What the task asks -
Where the line with "cbn [diffXIndex_loop shift]." appears below, start writing out lines exactly, and finish with the line with "destruct (DiffType d) eqn:HT;", which is included; write out nothing else.
◆ ◆ ◆
(** The three results of [mapPosition]: the position, whether it was in a
    deleted part, and the error ([None] for [nil]); a panic is the outcome of
    the [gores]. *)
Definition mapPosition (m : documentPositionMapper) (position : Position)
    (reverse : bool) : gores (Position * bool * option error) :=
  if negb (modified m) then Ok (position, false, None)
  else
    match baseTextOffsetMapper m, updatedTextOffsetMapper m with
    | Some base, Some updated =>
      let '(sourceMapper, targetMapper, diffs) :=
        if reverse then (updated, base, reverseDiffs m)
        else (base, updated, forwardDiffs m) in
      match PositionOffset sourceMapper position with
      | Err err => Ok (position, false, Some err)
      | Panic => Panic | Fuel => Fuel
      | Ok initialOffset =>
        let '(shiftedOffset, deleted) := diffXIndex diffs initialOffset in
        match OffsetPosition targetMapper shiftedOffset with
        | Err err => Ok (position, deleted, Some err)
        | Panic => Panic | Fuel => Fuel
        | Ok result => Ok (result, deleted, None)
        end
      end
    | _, _ => Ok (position, false, Some (EText "position mapper not initialized"))
    end.

Definition MapCurrentPositionToBase (m : documentPositionMapper) (currentPosition : Position)
    : gores (Position * bool * option error) := mapPosition m currentPosition true.

Definition MapBasePositionToCurrent (m : documentPositionMapper) (position : Position)
    : gores (Position * option error) :=
  let? (pos, _, err) := mapPosition m position false in Ok (pos, err).

(** ** What [diffXIndex] computes *)

Lemma zlen_text1_cons d ds :
  zlen (text1 (d :: ds)) =
  (if bool_decide (DiffType d ≠ DiffInsert) then zlen (DiffText d) else 0) + zlen (text1 ds).
Proof. rewrite text1_cons, zlen_app. by destruct (DiffType d). Qed.
Lemma zlen_text2_cons d ds :
  zlen (text2 (d :: ds)) =
  (if bool_decide (DiffType d ≠ DiffDelete) then zlen (DiffText d) else 0) + zlen (text2 ds).
Proof. rewrite text2_cons, zlen_app. by destruct (DiffType d). Qed.

Lemma text2_app ds1 ds2 : text2 (ds1 ++ ds2) = text2 ds1 ++ text2 ds2.
Proof. unfold text2. by rewrite bind_app. Qed.

(** A structural reading of [diffXIndex]: the part of the shift that a list of
    diffs makes, and whether the byte is in a deleted part. *)
Fixpoint shift (ds : list Diff) (loc : Z) : Z * bool :=
  match ds with
  | [] => (loc, false)
  | d :: ds =>
    let n := zlen (DiffText d) in
    match DiffType d with
    | DiffInsert => let '(k, del) := shift ds loc in (n + k, del)
    | DiffDelete => if loc <? n then (0, true) else shift ds (loc - n)
    | DiffEqual =>
      if loc <? n then (loc, false)
      else let '(k, del) := shift ds (loc - n) in (n + k, del)
    end
  end.

(** The result of [diffXIndex] from the state its loop ends in. *)
Definition index_result (loc : Z) (st : Z * Z * Diff) : Z * bool :=
  let '(lastChars1, lastChars2, lastDiff) := st in
  if bool_decide (DiffType lastDiff = DiffDelete) then (lastChars2, true)
  else (lastChars2 + (loc - lastChars1), false).

Lemma diffXIndex_loop_shift ds loc c1 c2 :
  c1 ≤ loc →
  index_result loc (diffXIndex_loop ds loc c1 c2)
  = let '(k, del) := shift ds (loc - c1) in (c2 + k, del).
Proof.
  revert c1 c2. induction ds as [|d ds IH]; intros c1 c2 Hc; [done|].
  cbn [diffXIndex_loop shift]. pose proof (zlen_nonneg (DiffText d)).
  destruct (DiffType d) eqn:HT; repeat (case_bool_decide; [|try congruence]; try congruence).
  - destruct (Z.ltb_spec loc (c1 + zlen (DiffText d))), (Z.ltb_spec (loc - c1) (zlen (DiffText d)));
      try lia; [unfold index_result; rewrite HT; cbn; f_equal; lia|].
    rewrite IH by lia. by replace (loc - (c1 + zlen (DiffText d)))
      with (loc - c1 - zlen (DiffText d)) by lia.
  - destruct (Z.ltb_spec loc c1); [lia|]. rewrite IH by lia.
    destruct (shift ds (loc - c1)). f_equal. lia.
  - destruct (Z.ltb_spec loc (c1 + zlen (DiffText d))), (Z.ltb_spec (loc - c1) (zlen (DiffText d)));
      try lia; [unfold index_result; rewrite HT; cbn; f_equal; lia|].
    rewrite IH by lia. replace (loc - (c1 + zlen (DiffText d)))
      with (loc - c1 - zlen (DiffText d)) by lia.
    destruct (shift ds (loc - c1 - zlen (DiffText d))). f_equal. lia.
Qed.

Lemma diffXIndex_shift ds loc : 0 ≤ loc → diffXIndex ds loc = shift ds loc.
Proof.
  intros Hloc. change (diffXIndex ds loc) with (index_result loc (diffXIndex_loop ds loc 0 0)).
  rewrite diffXIndex_loop_shift, Z.sub_0_r by done. by destruct (shift ds loc).
Qed.

(** Induction over the diffs, one case for each kind and, where a byte is
    consumed, one for the byte in the diff and one for the byte after it. *)
Ltac shift_cases d loc :=
  cbn [shift]; rewrite ?text1_cons, ?text2_cons;
  pose proof (zlen_nonneg (DiffText d));
  destruct (DiffType d) eqn:?;
  [destruct (Z.ltb_spec loc (zlen (DiffText d))) | |
   destruct (Z.ltb_spec loc (zlen (DiffText d)))];
  autorewrite with go in *; rewrite ?app_nil_l in *; rewrite ?Z.add_0_l in *.

Lemma shift_bounds ds loc :
  0 ≤ loc ≤ zlen (text1 ds) → 0 ≤ (shift ds loc).1 ≤ zlen (text2 ds).
Proof.
  revert loc. induction ds as [|d ds IH]; intros loc; [done|].
  pose proof (zlen_nonneg (text2 ds)).
  shift_cases d loc; intros Hloc; cbn; try lia.
  - apply IH. lia.
  - specialize (IH loc ltac:(lia)). destruct (shift ds loc). cbn in *. lia.
  - specialize (IH (loc - zlen (DiffText d)) ltac:(lia)). destruct (shift ds _). cbn in *. lia.
Qed.

Lemma shift_nonneg ds loc : 0 ≤ loc → 0 ≤ (shift ds loc).1.
Proof.
  revert loc. induction ds as [|d ds IH]; intros loc Hloc; [done|].
  shift_cases d loc; cbn; try lia.
  - apply IH. lia.
  - specialize (IH loc Hloc). destruct (shift ds loc). cbn in *. lia.
  - specialize (IH (loc - zlen (DiffText d)) ltac:(lia)). destruct (shift ds _). cbn in *. lia.
Qed.

Lemma shift_mono ds x y : 0 ≤ x ≤ y → (shift ds x).1 ≤ (shift ds y).1.
Proof.
  revert x y. induction ds as [|d ds IH]; intros x y Hxy; [cbn; lia|].
  shift_cases d x.
  - destruct (Z.ltb_spec y (zlen (DiffText d))); cbn; [lia|]. apply shift_nonneg. lia.
  - destruct (Z.ltb_spec y (zlen (DiffText d))); [lia|]. apply IH. lia.
  - specialize (IH x y Hxy). destruct (shift ds x), (shift ds y). cbn in *. lia.
  - destruct (Z.ltb_spec y (zlen (DiffText d))); cbn; [lia|].
    pose proof (shift_nonneg ds (y - zlen (DiffText d)) ltac:(lia)). destruct (shift ds _). cbn in *. lia.
  - destruct (Z.ltb_spec y (zlen (DiffText d))); [lia|].
    specialize (IH (x - zlen (DiffText d)) (y - zlen (DiffText d)) ltac:(lia)).
    destruct (shift ds (x - _)), (shift ds (y - _)). cbn in *. lia.
Qed.

Lemma lookup_app_zlen {A} (a b : list A) n :
  zlen a ≤ n → (a ++ b) !! Z.to_nat n = b !! Z.to_nat (n - zlen a).
Proof.
  intros Hn. unfold zlen in *. rewrite lookup_app_r by lia. f_equal. lia.
Qed.

Lemma shift_keeps ds loc :
  0 ≤ loc → (shift ds loc).2 = false → loc < zlen (text1 ds) →
  text2 ds !! Z.to_nat (shift ds loc).1 = text1 ds !! Z.to_nat loc.
Proof.
  revert loc. induction ds as [|d ds IH]; intros loc Hloc; [done|].
  shift_cases d loc; intros Hdel Hlt; cbn [fst snd] in *.
  - done.
  - rewrite (lookup_app_zlen (DiffText d)) by done. apply IH; [lia|done|lia].
  - specialize (IH loc Hloc). pose proof (shift_nonneg ds loc Hloc).
    destruct (shift ds loc) as [k del]. cbn [fst snd] in *.
    rewrite lookup_app_zlen by lia. rewrite <- IH by done. f_equal. lia.
  - unfold zlen in *. by rewrite !lookup_app_l by lia.
  - specialize (IH (loc - zlen (DiffText d)) ltac:(lia)).
    pose proof (shift_nonneg ds (loc - zlen (DiffText d)) ltac:(lia)).
    destruct (shift ds _) as [k del]. cbn [fst snd] in *.
    rewrite !lookup_app_zlen by lia. rewrite <- IH by (done || lia). f_equal. lia.
Qed.

(** A byte of a deleted part of the source text. *)
Definition in_deleted (ds : list Diff) (loc : Z) : Prop :=
  ∃ ds1 d ds2, ds = ds1 ++ d :: ds2 ∧ DiffType d = DiffDelete ∧
    zlen (text1 ds1) ≤ loc < zlen (text1 ds1) + zlen (DiffText d).

Lemma shift_deleted ds loc : 0 ≤ loc → (shift ds loc).2 = true ↔ in_deleted ds loc.
Proof.
  intros Hloc. split.
  - revert loc Hloc. induction ds as [|d ds IH]; intros loc Hloc; [done|].
    assert (Hlift : in_deleted ds (loc - zlen (text1 [d])) → in_deleted (d :: ds) loc).
    { intros (ds1&d'&ds2&->&Hd&Hb). exists (d :: ds1), d', ds2.
      rewrite (text1_app [d] ds1 : text1 (d :: ds1) = _), zlen_app. split_and!; [done..|lia|lia]. }
    assert (Ht1 : text1 [d] = match DiffType d with DiffInsert => [] | _ => DiffText d end).
    { unfold text1. cbn. by rewrite app_nil_r. }
    rewrite Ht1 in Hlift. shift_cases d loc; intros Hdel.
    + exists [], d, ds. change (zlen (text1 [])) with 0. split_and!; [done..|lia].
    + apply Hlift, IH; [lia|done].
    + apply Hlift. rewrite Z.sub_0_r. apply IH; [lia|]. by destruct (shift ds loc).
    + done.
    + apply Hlift, IH; [lia|]. by destruct (shift ds _).
  - intros (ds1&d&ds2&->&Hd&Hb). revert loc Hloc Hb.
    induction ds1 as [|d' ds1 IH]; intros loc Hloc Hb.
    { change (zlen (text1 [])) with 0 in Hb. cbn [app shift]. rewrite Hd. by destruct (Z.ltb_spec loc (zlen (DiffText d))); [|lia]. }
    cbn [app shift]. rewrite text1_cons in Hb. pose proof (zlen_nonneg (text1 ds1)).
    destruct (DiffType d'); rewrite zlen_app, ?zlen_nil in Hb.
    + destruct (Z.ltb_spec loc (zlen (DiffText d'))); [done|]. apply IH; lia.
    + specialize (IH loc Hloc ltac:(lia)). by destruct (shift _ loc).
    + destruct (Z.ltb_spec loc (zlen (DiffText d'))); [lia|].
      specialize (IH (loc - zlen (DiffText d')) ltac:(lia) ltac:(lia)). by destruct (shift _ _).
Qed.

(** C35: for an offset of the source text, [diffXIndex] flags the offset exactly
    when its byte is in a deleted part, returns an offset within the target
    text, for a byte that is kept returns the offset of the same byte, and
    keeps the order of offsets. *)
Theorem diffXIndex_correct ds loc :
  0 ≤ loc ≤ zlen (text1 ds) →
  let '(loc', deleted) := diffXIndex ds loc in
  0 ≤ loc' ≤ zlen (text2 ds) ∧
  (deleted = true ↔ in_deleted ds loc) ∧
  (deleted = false → loc < zlen (text1 ds) →
    text2 ds !! Z.to_nat loc' = text1 ds !! Z.to_nat loc) ∧
  (∀ loc0, 0 ≤ loc0 ≤ loc → (diffXIndex ds loc0).1 ≤ loc').
Proof.
  intros Hloc. rewrite diffXIndex_shift by lia.
  pose proof (shift_bounds ds loc Hloc). pose proof (shift_deleted ds loc).
  pose proof (shift_keeps ds loc). pose proof (λ x, shift_mono ds x loc) as Hm.
  destruct (shift ds loc) as [k del]. cbn in *. split_and!; [lia|lia|apply H0; lia|intros; apply H1; done || lia|].
  intros loc0 Hl. rewrite diffXIndex_shift by lia. by apply Hm.
Qed.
◆ ◆ ◆
Task output -
  cbn [diffXIndex_loop shift]. pose proof (zlen_nonneg (DiffText d)).
  destruct (DiffType d) eqn:HT; repeat (case_bool_decide; [|try congruence]; try congruence).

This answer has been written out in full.